Elmore Leonard's First Film
Today, October 11, is the birthday of the western and crime novelist, Elmore Leonard (1925 -- 2013). I celebrated the occasion by watching this 1957 western, "The Tall T" after learning of it from a fellow admirer of Leonard.. It is the first film adaptation of a Leonard writing and is based on a pulp magazine story, "The Captives" which is included in the Library of America compilation of Elmore Leonard westerns that I have read and enjoyed.
"The Tall T" is a taut, quickly paced western set in the Arizona territory. This technicolor film features spacious desert scenery but its main interest lies elsewhere. The "T" of the title stands for terror and the film involves a kidnapping of three people, a pair of newlyweds and a rancher, who are in fear for their lives. The outlaws have demonstrated their lack of compunction about killing, and the movie builds in suspense to a violent conclusion.
Budd Boetticher directed this film, one of seven famous westerns he made with Randolph Scott, who stars as the tough, quiet rancher Pat Brennan. For me the major attraction of the film besides the Leonard story was Richard Boone of "Have Gun Will Travel" fame who plays Frank Usher, the roguish yet sympathetic leader of a gang of three outlaws. Brennan and Usher strike up an unlikely friendship which reminded me of a similar friendship between an outlaw and the individual who ultimately brings him in in in the two film adaptations of Leonard's "3:10 to Yuma". The friendship in this movie doesn't prevent a violent end.
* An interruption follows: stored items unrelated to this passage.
(** [connectCable], its load settling at once, records a cable only
    between two models it has just found in [loadedModels]. *)
Lemma connectCable_invariant url cableId source target r st :
  cables_join_loaded_models st ->
  cables_join_loaded_models (run_now (connectCable url cableId source target) r st).
Proof.
  intros Hinv. unfold run_now.
  destruct (attach_point st source) as [sa|] eqn:Hs;
    [destruct (attach_point st target) as [ta|] eqn:Ht|].
  - rewrite (connectCable_found _ _ _ _ _ sa ta) by done.
    destruct r as [|gltf]; [done|]. cbn [settle]. unfold connectCable_loaded.
    eapply same_cables_and_models_invariant;
      [apply updateCableVisualsForPort_same|].
    intros k ci Hk. cbn in Hk. cbn.
    apply lookup_insert_Some in Hk as [[_ <-]|[_ Hk]]; [|by apply (Hinv k)].
    cbn. split; apply elem_of_dom; by eapply attach_point_loaded.
  - rewrite connectCable_missing; [done|by right].
  - rewrite connectCable_missing; [done|by left].
Qed.

Lemma addModelToScene_invariant url mid position rotation r st :
  cables_join_loaded_models st ->
  cables_join_loaded_models
    (run_now (addModelToScene url mid position rotation) r st).
Proof.
  intros Hinv. unfold run_now, addModelToScene.
  destruct (js_get (loadedModels st) mid); [done|done|].
  destruct r as [|gltf]; [done|]. cbn [settle]. unfold addModelToScene_loaded.
  destruct (has_scene st); [|done].
  set (st1 := scene_add _ _). set (entry0 := mkLoadedModel _ _ _ _).
  pose proof (register_children_same mid (traverse (set_name mid gltf)) entry0 st1)
    as [Hends Hdom].
  destruct (fold_left _ _ _) as [entry st2]. cbn in Hends, Hdom.
  eapply (grown_models_invariant st); [done| |done].
  cbn. rewrite dom_insert_L, Hdom. cbn. apply union_subseteq_r.
Qed.

(** Run one after the other, each to completion, the operations of the
    service keep every cable between two loaded models. *)
Lemma run_operation_invariant op st :
  cables_join_loaded_models st -> cables_join_loaded_models (run_operation op st).
Proof.
  intros Hinv. destruct op; cbn [run_operation].
  - by apply initScene_invariant.
  - by apply addModelToScene_invariant.
  - by apply removeModelFromScene_invariant.
  - eapply same_cables_and_models_invariant; [apply setPortState_same|done].
  - by apply connectCable_invariant.
  - by apply disconnectCable_invariant.
  - eapply same_cables_and_models_invariant;
      [apply updateCableVisualsForPort_same|done].
  - eapply same_cables_and_models_invariant; [apply updateScene_same|done].
  - done.
  - apply dispose_invariant.
Qed.

Lemma initial_invariant : cables_join_loaded_models initial.
Proof. intros k ci Hk. cbn in Hk. by rewrite lookup_empty in Hk. Qed.

(** What a load that succeeds adds to the scene does not depend on what
    [loadedModels] holds by then. *)
Lemma setPortState_scene mid portName state blink st :
  scene (setPortState mid portName state blink st) = scene st
  /\ fresh (setPortState mid portName state blink st) = fresh st.
Proof.
  rewrite setPortState_eq.
  destruct (loadedModels st !! mid) as [md|]; [|done].
  by destruct (portIndicators md !! portName).
Qed.

Lemma register_children_scene mid nodes entry st :
  scene (fold_left (register_child mid) nodes (entry, st)).2 = scene st
  /\ fresh (fold_left (register_child mid) nodes (entry, st)).2 = fresh st.
Proof.
  revert entry st. induction nodes as [|child nodes IH]; intros entry st; [done|].
  cbn [fold_left].
  assert (scene (register_child mid (entry, st) child).2 = scene st
          /\ fresh (register_child mid (entry, st) child).2 = fresh st)
    as Hstep.
  { unfold register_child. repeat case_match; try done.
    apply setPortState_scene. }
  destruct (register_child mid (entry, st) child) as [entry' st'].
  cbn in Hstep. destruct Hstep as [<- <-]. apply IH.
Qed.

Lemma setPortState_has_scene mid portName state blink st :
  has_scene (setPortState mid portName state blink st) = has_scene st.
Proof.
  rewrite setPortState_eq.
  destruct (loadedModels st !! mid) as [md|]; [|done].
  by destruct (portIndicators md !! portName).
Qed.

Lemma register_children_has_scene mid nodes entry st :
  has_scene (fold_left (register_child mid) nodes (entry, st)).2 = has_scene st.
Proof.
  revert entry st. induction nodes as [|child nodes IH]; intros entry st; [done|].
  cbn [fold_left].
  assert (has_scene (register_child mid (entry, st) child).2 = has_scene st)
    as Hstep.
  { unfold register_child. repeat case_match; try done.
    apply setPortState_has_scene. }
  destruct (register_child mid (entry, st) child) as [entry' st'].
  cbn in Hstep. rewrite <- Hstep. apply IH.
Qed.

Lemma addModelToScene_loaded_scene mid position rotation gltf st :
  has_scene st = true ->
  scene (addModelToScene_loaded mid position rotation (Loaded gltf) st)
  = scene st ++ [ModelRoot (fresh st) mid position rotation]
  /\ fresh (addModelToScene_loaded mid position rotation (Loaded gltf) st)
     = S (fresh st)
  /\ has_scene (addModelToScene_loaded mid position rotation (Loaded gltf) st)
     = true.
Proof.
  intros Hhas. unfold addModelToScene_loaded. rewrite Hhas.
  set (st1 := scene_add _ _). set (entry0 := mkLoadedModel _ _ _ _).
  pose proof (register_children_scene mid (traverse (set_name mid gltf)) entry0 st1)
    as [Hscene Hfresh].
  pose proof (register_children_has_scene mid (traverse (set_name mid gltf))
                entry0 st1) as Hhas'.
  destruct (fold_left _ _ _) as [entry st2]. cbn in Hhas'.
  split_and!; [done|done|]. cbn. by rewrite Hhas'.
Qed.

(** Two calls for the same new id, the second made before the load of the
    first has settled: when both loads succeed, the scene gets two roots of
    that id. *)
Lemma overlapping_loads_add_two_roots url mid position rotation gltf1 gltf2 st :
  loadedModels st !! mid = None -> inherited mid = false ->
  has_scene st = true ->
  scene (settle (Loaded gltf2) (addModelToScene url mid position rotation st)
           (settle (Loaded gltf1) (addModelToScene url mid position rotation st) st))
  = scene st ++ [ ModelRoot (fresh st) mid position rotation;
                  ModelRoot (S (fresh st)) mid position rotation ].
Proof.
  intros Hnone Hinh Hhas. rewrite addModelToScene_taken by done. cbn [settle].
  destruct (addModelToScene_loaded_scene mid position rotation gltf1 st Hhas)
    as (Hscene1 & Hfresh1 & Hhas1).
  destruct (addModelToScene_loaded_scene mid position rotation gltf2
              (addModelToScene_loaded mid position rotation (Loaded gltf1) st)
              Hhas1)
    as (Hscene2 & _).
  rewrite Hscene2, Hscene1, Hfresh1. by rewrite <- app_assoc.
Qed.

(** Started from the service as constructed, any sequence of operations
    in which each one is through before the next begins (the load of an
    asynchronous one settles before anything else runs) leaves every cable
    of [cables] between two models of [loadedModels]. *)
Theorem operations_run_to_completion_keep_cables_joined (ops : list Operation) :
  cables_join_loaded_models
    (fold_left (fun st op => run_operation op st) ops initial).
Proof.
  pose proof initial_invariant as Hinit. revert Hinit. generalize initial.
  induction ops as [|op ops IH]; intros st Hinv; [done|].
  cbn [fold_left]. by apply IH, run_operation_invariant.
Qed.

(** A call of [addModelToScene] whose load settles before anything else
    runs changes the service only when the service has a scene, nothing is
    stored under the id, the id names no property that every object
    inherits, and the asset loads: then it adds one root to the scene and
    one entry, and a later call with that id returns at once.  In every
    other case the service is left as it was. *)
Theorem addModelToScene_only_new_and_loaded
    (url mid : string) (position : option Vector3D)
    (rotation : option EulerRotation) (r : LoadResult) (st : State) :
  (is_Some (loadedModels st !! mid) \/ inherited mid = true
   \/ r = LoadError \/ has_scene st = false ->
   run_now (addModelToScene url mid position rotation) r st = st)
  /\ (forall gltf,
        loadedModels st !! mid = None -> inherited mid = false ->
        r = Loaded gltf -> has_scene st = true ->
        scene (run_now (addModelToScene url mid position rotation) r st)
        = scene st ++ [ModelRoot (fresh st) mid position rotation]
        /\ dom (loadedModels (run_now (addModelToScene url mid position rotation) r st))
           = {[mid]} ∪ dom (loadedModels st)
        /\ cables (run_now (addModelToScene url mid position rotation) r st)
           = cables st
        /\ forall url' position' rotation',
             addModelToScene url' mid position' rotation'
               (run_now (addModelToScene url mid position rotation) r st)
             = Settled).
Proof.
  split.
  - intros [Hloaded|[Hinh|[->|Hnoscene]]].
    + by apply addModelToScene_duplicate.
    + unfold run_now. rewrite addModelToScene_refused; auto.
    + apply addModelToScene_load_error.
    + by apply addModelToScene_no_scene.
  - intros gltf Hnone Hinh -> Hhas.
    destruct (addModelToScene_loads url mid position rotation gltf st
                Hnone Hinh Hhas) as (entry & -> & _).
    cbn. split_and!; [done|by rewrite dom_insert_L|done|].
    intros url' position' rotation'. apply addModelToScene_refused. left.
    cbn. rewrite lookup_insert_eq. by eexists.
Qed.
(** * The ingredient cabinet screen: local list, undo closures, remote sync

    A shallow embedding of [MyIngredientsScreen] from
    [frontend/app/(tabs)/cabinet.tsx].  The component state is a record,
    every handler is a function on it, and the handlers that talk to the
    pantry API or to AsyncStorage run in a small state-and-exception monad
    over the same record.

    Conventions of the embedding:
    - a JavaScript [number] holding a quantity is the rational it denotes
      ([Q]); [NaN], the infinities and binary64 rounding error are outside
      the model;
    - server ids are integers ([Z]); [0] is the one falsy id;
    - strings are [string]; [trim] and [toLowerCase] act on the ASCII range;
    - an optional field is an [option]; [undefined] and [null] are [None];
    - a closure stored in state is a Rocq function;
    - timers are not modelled: the body of a debounced effect is one run of
      the corresponding function;
    - a call of the pantry API may fail, a call of AsyncStorage is taken to
      succeed; the [saving] and [_syncing] flags, which nothing reads but
      the header text, are left out. *)

From Stdlib Require Import List String Ascii Bool Arith ZArith QArith Qabs Qround.
From Stdlib Require Import DecimalString DecimalPos DecimalZ.
From Stdlib Require Import Lia Lqa Sorted Permutation.
Import ListNotations.

Set Implicit Arguments.

Local Open Scope string_scope.

(** ** JavaScript prelude *)

Module Js.

(** [x ?? d] *)
Definition nullish {A : Type} (x : option A) (d : A) : A :=
  match x with Some v => v | None => d end.

(** truthiness of an optional boolean: only [true] is truthy *)
Definition truthy (b : option bool) : bool :=
  match b with Some true => true | _ => false end.

(** truthiness of a string: every string but the empty one *)
Definition truthy_string (s : string) : bool :=
  match s with EmptyString => false | String _ _ => true end.

(** truthiness of an integer [number]: every one but 0 *)
Definition truthy_num (n : Z) : bool := negb (n =? 0)%Z.

Definition is_space (c : ascii) : bool :=
  let n := nat_of_ascii c in
  ((9 <=? n) && (n <=? 13) || (n =? 32))%nat.

Fixpoint trimStart (s : string) : string :=
  match s with
  | String c r => if is_space c then trimStart r else s
  | EmptyString => EmptyString
  end.

Fixpoint trimEnd (s : string) : string :=
  match s with
  | String c r =>
      match trimEnd r with
      | EmptyString => if is_space c then EmptyString else String c EmptyString
      | r' => String c r'
      end
  | EmptyString => EmptyString
  end.

(** [s.trim()] *)
Definition trim (s : string) : string := trimEnd (trimStart s).

Definition lower (c : ascii) : ascii :=
  let n := nat_of_ascii c in
  if ((65 <=? n) && (n <=? 90))%nat then ascii_of_nat (n + 32) else c.

(** [s.toLowerCase()] *)
Fixpoint toLowerCase (s : string) : string :=
  match s with
  | String c r => String (lower c) (toLowerCase r)
  | EmptyString => EmptyString
  end.

(** [s.includes(sub)] *)
Definition includes (s sub : string) : bool :=
  match index 0 sub s with Some _ => true | None => false end.

(** [xs.findIndex(p)], with [None] for [-1] *)
Fixpoint findIndex {A : Type} (p : A -> bool) (xs : list A) : option nat :=
  match xs with
  | [] => None
  | x :: r => if p x then Some 0%nat else option_map S (findIndex p r)
  end.

(** [xs.slice(0, n)] and [xs.slice(n)] for [n >= 0] *)
Definition slice_to {A : Type} (n : nat) (xs : list A) : list A := firstn n xs.
Definition slice_from {A : Type} (n : nat) (xs : list A) : list A := skipn n xs.

(** [xs.sort(cmp)]: a stable sort; [cmp a b > 0] puts [b] first *)
Fixpoint sort_insert {A : Type} (cmp : A -> A -> Z) (x : A) (xs : list A) : list A :=
  match xs with
  | [] => [x]
  | y :: r => if (0 <? cmp x y)%Z then y :: sort_insert cmp x r else x :: xs
  end.

Definition sort {A : Type} (cmp : A -> A -> Z) (xs : list A) : list A :=
  fold_right (sort_insert cmp) [] xs.

(** [Math.min], [Math.max], [Math.abs], [Math.round] on quantities *)
Definition Math_min (a b : Q) : Q := if Qle_bool a b then a else b.
Definition Math_max (a b : Q) : Q := if Qle_bool a b then b else a.
Definition Math_abs (a : Q) : Q := Qabs a.
Definition Math_round (a : Q) : Q := inject_Z (Qfloor (a + (1 # 2))).

(** A [Map<string, V>]: keys in insertion order, [set] keeps the place of
    a key that is already there. *)
Definition Map (V : Type) : Type := list (string * V).

Fixpoint Map_get {V : Type} (k : string) (m : Map V) : option V :=
  match m with
  | [] => None
  | (k', v) :: r => if k' =? k then Some v else Map_get k r
  end.

Fixpoint Map_set {V : Type} (k : string) (v : V) (m : Map V) : Map V :=
  match m with
  | [] => [(k, v)]
  | (k', v') :: r => if k' =? k then (k, v) :: r else (k', v') :: Map_set k v r
  end.

Fixpoint Map_delete {V : Type} (k : string) (m : Map V) : Map V :=
  match m with
  | [] => []
  | (k', v') :: r => if k' =? k then r else (k', v') :: Map_delete k r
  end.
(** The pending [setTimeout] of a closure fires: the first one calls
    [processStep] directly (no interval is live yet), the later ones clear the
    interval of the step that ends and call [processStep]. *)
Definition fire_timeout (now : Z) (job_id0 : string) (w : World) : World :=
  match timers w !! job_id0 with
  | Some sim =>
      if timeout_pending sim
      then processStep now job_id0 (clearInterval sim) w
      else w
  | None => w
  end.

(** The [setInterval] callback of a closure fires. *)
Definition fire_tick (job_id0 : string) (w : World) : World :=
  match timers w !! job_id0 with
  | Some sim =>
      match progressInterval sim with
      | Some iv =>
          match MOCK_JOBS w !! job_id0 with
          | None => set_timers w (<[job_id0 := clearInterval sim]> (timers w))
          | Some job =>
              let currentRows' :=
                Qmin (num_add (currentRows iv) (rowsPerUpdate iv)) (endRows iv) in
              {| MOCK_EMPLOYEES := MOCK_EMPLOYEES w;
                 MOCK_JOBS :=
                   <[job_id0 := with_processed_rows job (Qfloor currentRows')]>
                     (MOCK_JOBS w);
                 timers := <[job_id0 :=
                   {| currentStep := currentStep sim;
                      progressInterval :=
                        Some {| endRows := endRows iv;
                                rowsPerUpdate := rowsPerUpdate iv;
                                currentRows := currentRows' |};
                      timeout_pending := timeout_pending sim |}]> (timers w) |}
          end
      | None => w
      end
  | None => w
  end.

(** [simulateJobProgress]: allocate the closure and schedule
    [setTimeout(processStep, 500)]. *)
Definition simulateJobProgress (job_id0 : string) (w : World) : World :=
  match MOCK_JOBS w !! job_id0 with
  | None => w
  | Some _ =>
      set_timers w (<[job_id0 :=
        {| currentStep := 0; progressInterval := None;
           timeout_pending := true |}]> (timers w))
  end.

(** [createMockJob]; [uuid] is the value of [crypto.randomUUID()] and [now]
    the clock read by [new Date()]. *)
Definition createMockJob (uuid : string) (now : Z)
    (filename0 : string) (fileSize : Z) (w : World) : string * World :=
  let job_id0 := uuid in
  let started_at0 := toISOString now in
  let w := set_jobs w (<[job_id0 := {|
    job_id := job_id0;
    filename := filename0;
    file_size := fileSize;
    status := pending;
    current_step := "pending";
    started_at := started_at0;
    completed_at := None;
    processed_rows := 0;
    employee_count := 0 |}]> (MOCK_JOBS w)) in
  let w := simulateJobProgress job_id0 w in
  (job_id0, w).

End Progression.

(** ** Strings and arrays of the host *)

(** [s.endsWith(suffix)] *)
Definition endsWith (s suffix : string) : bool :=
  let n := String.length s in
  let m := String.length suffix in
  if (m <=? n)%nat then String.eqb (substring (n - m) m s) suffix else false.

(** [s.includes(sub)] *)
Fixpoint includes (s sub : string) : bool :=
  String.prefix sub s ||
  match s with
  | EmptyString => false
  | String _ s' => includes s' sub
  end.

(** The letters A to Z lowered, the other characters kept: what
    [toLowerCase] does on a text of ASCII characters. *)
Definition lower_ascii (c : ascii) : ascii :=
  let n := nat_of_ascii c in
  if ((65 <=? n) && (n <=? 90))%nat then ascii_of_nat (n + 32) else c.

Fixpoint ascii_toLowerCase (s : string) : string :=
  match s with
  | EmptyString => EmptyString
  | String c s' => String (lower_ascii c) (ascii_toLowerCase s')
  end.

(** Whether every character of [s] is an ASCII character. *)
Fixpoint ascii_text (s : string) : bool :=
  match s with
  | EmptyString => true
  | String c s' => (nat_of_ascii c <? 128)%nat && ascii_text s'
  end.

(** [String(n)] for a non-negative integer. *)
Definition String_of_nat (n : nat) : string :=
  NilEmpty.string_of_uint (Nat.to_uint n).

Fixpoint replicate_char (n : nat) (c : ascii) : string :=
  match n with
  | O => EmptyString
  | S n' => String c (replicate_char n' c)
  end.

(** [s.padStart(targetLength, c)] for a one-character pad string. *)
Definition padStart (s : string) (targetLength : nat) (c : ascii) : string :=
  replicate_char (targetLength - String.length s) c ++ s.

(** [s.split(c)[0]]: the part of [s] before the first [c]. *)
Fixpoint split_head (c : ascii) (s : string) : string :=
  match s with
  | EmptyString => EmptyString
  | String d s' => if Ascii.eqb d c then EmptyString else String d (split_head c s')
  end.

(** [arr.slice(start, end)] on integer arguments, negative ones counting from
    the end of the array. *)
Definition slice {A} (arr : list A) (start end_ : Z) : list A :=
  let len := Z.of_nat (length arr) in
  let k := if start <? 0 then Z.max (len + start) 0 else Z.min start len in
  let final := if end_ <? 0 then Z.max (len + end_) 0 else Z.min end_ len in
  firstn (Z.to_nat (final - k)) (skipn (Z.to_nat k) arr).

(** [arr.sort(compareFn)]: the sort is stable and, for a consistent
    comparator, its result does not depend on the algorithm; it is modelled by a
    stable insertion sort. *)
Fixpoint sort_insert {A} (compareFn : A -> A -> Z) (x : A) (arr : list A) : list A :=
  match arr with
  | [] => [x]
  | y :: arr' =>
      if compareFn x y <=? 0 then x :: arr else y :: sort_insert compareFn x arr'
  end.

Fixpoint Array_sort {A} (compareFn : A -> A -> Z) (arr : list A) : list A :=
  match arr with
  | [] => []
  | x :: arr' => sort_insert compareFn x (Array_sort compareFn arr')
  end.

(** A number that may be the result of a division by zero. *)
Inductive JsNumber := Finite (z : Z) | Infinity | NaN.

(** [Math.ceil(a / b)] for integers [a >= 0] and [b]. *)
Definition ceil_div (a b : Z) : JsNumber :=
  if b =? 0 then (if a =? 0 then NaN else Infinity)
  else Finite (- ((- a) / b)).

(** The value of a property read [obj[key]], as far as [typeof] tells. *)
Inductive JsValue := VUndefined | VString (s : string) | VNumber (n : Z).

(** ** The employee generator *)

Definition DEPARTMENTS : list (string * string) := [
  ("DEV", "Development");
  ("FIN", "Finance");
  ("MKT", "Marketing");
  ("HR", "Human Resources");
  ("RND", "Research & Development");
  ("OPS", "Operations")
].

(** [DEPARTMENTS[code]] *)
Fixpoint record_get (rec : list (string * string)) (key : string) : option string :=
  match rec with
  | [] => None
  | (k, v) :: rec' => if String.eqb k key then Some v else record_get rec' key
  end.

Definition names : list string := [
  "Kevin Davis"; "Deborah Scott"; "Kenneth Johnson"; "Donna Moore"; "Sarah Martinez";
  "Matthew Campbell"; "Anthony Garcia"; "Melissa Jones"; "William Harris"; "Brian Moore";
  "Edward Thomas"; "Amanda Lee"; "Sarah Jones"; "Betty Robinson"; "Donna Ramirez";
  "Patricia Davis"; "Anthony Campbell"; "Amanda Davis"; "Christopher Ramirez"; "Kevin Martin";
  "Andrew Wright"; "Karen Thomas"; "Andrew Rodriguez"; "Edward Gonzalez"; "Michael Perez";
  "Kevin Brown"; "Brian Allen"; "Jessica Young"; "Mark Robinson"; "Edward Perez";
  "Margaret Lopez"; "Emily Miller"; "Richard Clark"; "James Harris"; "Emily Allen";
  "Patricia Lee"; "Paul Garcia"; "Linda Peterson"; "Joshua Wright"; "Betty Rodriguez";
  "Michelle Peterson"; "Matthew Jones"; "Karen Wright"; "David Taylor"; "Susan Perez";
  "Patricia Garcia"; "Charles Hernandez"; "George Martinez"; "Karen White"; "William Thompson"
].

Definition deptCodes : list string := ["DEV"; "FIN"; "MKT"; "HR"; "RND"; "OPS"].

(** What the generator reads from its environment in iteration [i]:
    [crypto.randomUUID()], the two [new Date()] and [Math.random()]. *)
Record GenOracle := {
  gen_uuid : nat -> string;
  gen_today : nat -> Z;
  gen_updated : nat -> Z;
  gen_random : nat -> Q;
}.

(** [365.25 * 24 * 60 * 60 * 1000], the milliseconds of a year of 365.25 days *)
Definition ms_per_year : Z := 31557600000.

Section Generator.
Context `{JsRuntime}.

(** [hireDate] of iteration [i], in epoch milliseconds *)
Definition hireDate (i : nat) : Z :=
  Date_local (2015 + Z.of_nat (i / 100)) (Z.of_nat (i mod 12))
             (1 + Z.of_nat (i mod 28)).

(** The body of the loop of [generateEmployees] for index [i]. *)
Definition employee_at (o : GenOracle) (i : nat) : Employee :=
  let deptCode := nth (i mod length deptCodes) deptCodes "" in
  let hireDate := hireDate i in
  let today := gen_today o i in
  let tenureYears := (today - hireDate) / ms_per_year in
  let salary := 35000 + Qfloor (gen_random o i * 65000) in
  {| id := gen_uuid o i;
     created_at := toISOString hireDate;
     updated_at := toISOString (gen_updated o i);
     employee_id := "E" ++ padStart (String_of_nat (i + 1)) 4 "0";
     name := nth (i mod length names) names "";
     department_code := deptCode;
     salary := salary;
     hire_date := split_head "T" (toISOString hireDate);
     department_name := default "" (record_get DEPARTMENTS deptCode);
     annual_salary_eur := Qfloor (inject_Z salary * (92 # 100) + (1 # 2));
     tenure_years := tenureYears |}.

(** [generateEmployees(count)] *)
Definition generateEmployees (o : GenOracle) (count : nat) : list Employee :=
  map (employee_at o) (seq 0 count).

(** The module state after [mockData.ts] has been loaded. *)
Definition module_load (o : GenOracle) (now : Z) : World :=
  {| MOCK_EMPLOYEES := generateEmployees o 500;
     MOCK_JOBS := initializeSampleJobs now ∅;
     timers := ∅ |}.

End Generator.

(** ** The employee listing *)

Record EmployeeQuery := {
  page : option Z;
  page_size : option Z;
  sort_by : option string;
  order : option string;
  search : option string;
  department : option string;
}.

Record EmployeesPage := {
  employees : list Employee;
  total : Z;
  out_page : Z;
  out_page_size : Z;
  total_pages : JsNumber;
}.

(** Truthiness of an optional string: [undefined] and [''] are falsy. *)
Definition truthy (s : option string) : bool :=
  match s with
  | Some s => negb (String.eqb s "")
  | None => false
  end.

(** [emp[key]] for [key] read as a [keyof Employee]; a key that is not a
    field of the record yields a value that is neither a string nor a number. *)
Definition Employee_get (emp : Employee) (key : string) : JsValue :=
  if String.eqb key "id" then VString (id emp)
  else if String.eqb key "created_at" then VString (created_at emp)
  else if String.eqb key "updated_at" then VString (updated_at emp)
  else if String.eqb key "employee_id" then VString (employee_id emp)
  else if String.eqb key "name" then VString (name emp)
  else if String.eqb key "department_code" then VString (department_code emp)
  else if String.eqb key "salary" then VNumber (salary emp)
  else if String.eqb key "hire_date" then VString (hire_date emp)
  else if String.eqb key "department_name" then VString (department_name emp)
  else if String.eqb key "annual_salary_eur" then VNumber (annual_salary_eur emp)
  else if String.eqb key "tenure_years" then VNumber (tenure_years emp)
  else VUndefined.

Section Listing.
Context `{JsRuntime}.

(** The comparator passed to [filtered.sort]. *)
Definition compareEmployees (sort_by0 order0 : string) (a b : Employee) : Z :=
  let aValue := Employee_get a sort_by0 in
  let bValue := Employee_get b sort_by0 in
  match aValue, bValue with
  | VString aValue, VString bValue =>
      if String.eqb order0 "asc"
      then localeCompare aValue bValue
      else localeCompare bValue aValue
  | VNumber aValue, VNumber bValue =>
      if String.eqb order0 "asc" then aValue - bValue else bValue - aValue
  | _, _ => 0
  end.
Much of the interest in the film lies in the development of the relationship between the outlaw and the rancher. Maureen O'Sullivan offers a good performance of the new wife, just married to a coward of a husband. Skip Homier and Henry Silva perform the two quick- on the- trigger outlaws that "run with" Usher. For all its violence, the film suggest the role of true love as a necessary way around the condition of loneliness.
Richard Boone's role in this film made me think of what Paladin might have been as an outlaw. Film adaptations of Elmore Leonard often are hit or miss, but this short B film of about 75 minutes is outstanding. "The Tall T" is included in the National Film Registry maintained by the Library of Congress as being "culturally, historically, or aesthetically significant." I was glad to think about Elmore Leonard again on his birthday by watching this first film adaptation of his writing.